Saved entries:

(** ** [send_message] *)

(** X5: [send_message] issues no request and returns [False] for a text
    that is blank; otherwise it issues exactly one request, whose text is
    the escaped form of the first 4000 characters (so it can hold up to
    12000 characters), and returns the [ok] field of the answer, [False]
    when there is no answer or no such field. *)
Theorem send_message_truncates_then_escapes (r : reply) (chat_id : Z)
    (text : str) (reply_markup : option markup) :
  let res := send_message r chat_id text reply_markup None (cps "MarkdownV2") in
  (truthy (strip text) = false -> res = ([], false))
  /\ (truthy (strip text) = true ->
      exists m,
        res = ([m], reply_ok r)
        /\ sent_chat_id m = chat_id
        /\ sent_text m = escape_markdown_v2 (firstn MAX_MESSAGE_LENGTH text)
        /\ (List.length (sent_text m) <= 3 * MAX_MESSAGE_LENGTH)%nat
        /\ sent_reply_markup m = reply_markup)
  /\ (r = NoReply \/ r = Reply None -> snd res = false).
Proof.
  cbn zeta. unfold send_message. split; [|split].
  - intros ->. reflexivity.
  - intros ->. cbn [negb]. eexists. split; [reflexivity|].
    cbn [sent_chat_id sent_text sent_reply_markup].
    change (str_eqb (cps "MarkdownV2") (cps "MarkdownV2")) with true.
    cbv iota. repeat split.
    pose proof (escape_length (firstn MAX_MESSAGE_LENGTH text)) as [_ H].
    pose proof (List.firstn_le_length MAX_MESSAGE_LENGTH text). lia.
  - intros [-> | ->]; destruct (negb _); reflexivity.
Qed.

• _Exercise goal_
Reproduce every line of the data without changing a word.

• _Solution_
(** ** [send_message] *)

(** X5: [send_message] issues no request and returns [False] for a text
    that is blank; otherwise it issues exactly one request, whose text is
    the escaped form of the first 4000 characters (so it can hold up to
    12000 characters), and returns the [ok] field of the answer, [False]
    when there is no answer or no such field. *)
Theorem send_message_truncates_then_escapes (r : reply) (chat_id : Z)
    (text : str) (reply_markup : option markup) :
  let res := send_message r chat_id text reply_markup None (cps "MarkdownV2") in
  (truthy (strip text) = false -> res = ([], false))
  /\ (truthy (strip text) = true ->
      exists m,
        res = ([m], reply_ok r)
        /\ sent_chat_id m = chat_id
        /\ sent_text m = escape_markdown_v2 (firstn MAX_MESSAGE_LENGTH text)
        /\ (List.length (sent_text m) <= 3 * MAX_MESSAGE_LENGTH)%nat
        /\ sent_reply_markup m = reply_markup)
  /\ (r = NoReply \/ r = Reply None -> snd res = false).
Proof.
  cbn zeta. unfold send_message. split; [|split].
  - intros ->. reflexivity.
  - intros ->. cbn [negb]. eexists. split; [reflexivity|].
    cbn [sent_chat_id sent_text sent_reply_markup].
    change (str_eqb (cps "MarkdownV2") (cps "MarkdownV2")) with true.
    cbv iota. repeat split.
    pose proof (escape_length (firstn MAX_MESSAGE_LENGTH text)) as [_ H].
    pose proof (List.firstn_le_length MAX_MESSAGE_LENGTH text). lia.
  - intros [-> | ->]; destruct (negb _); reflexivity.
Qed.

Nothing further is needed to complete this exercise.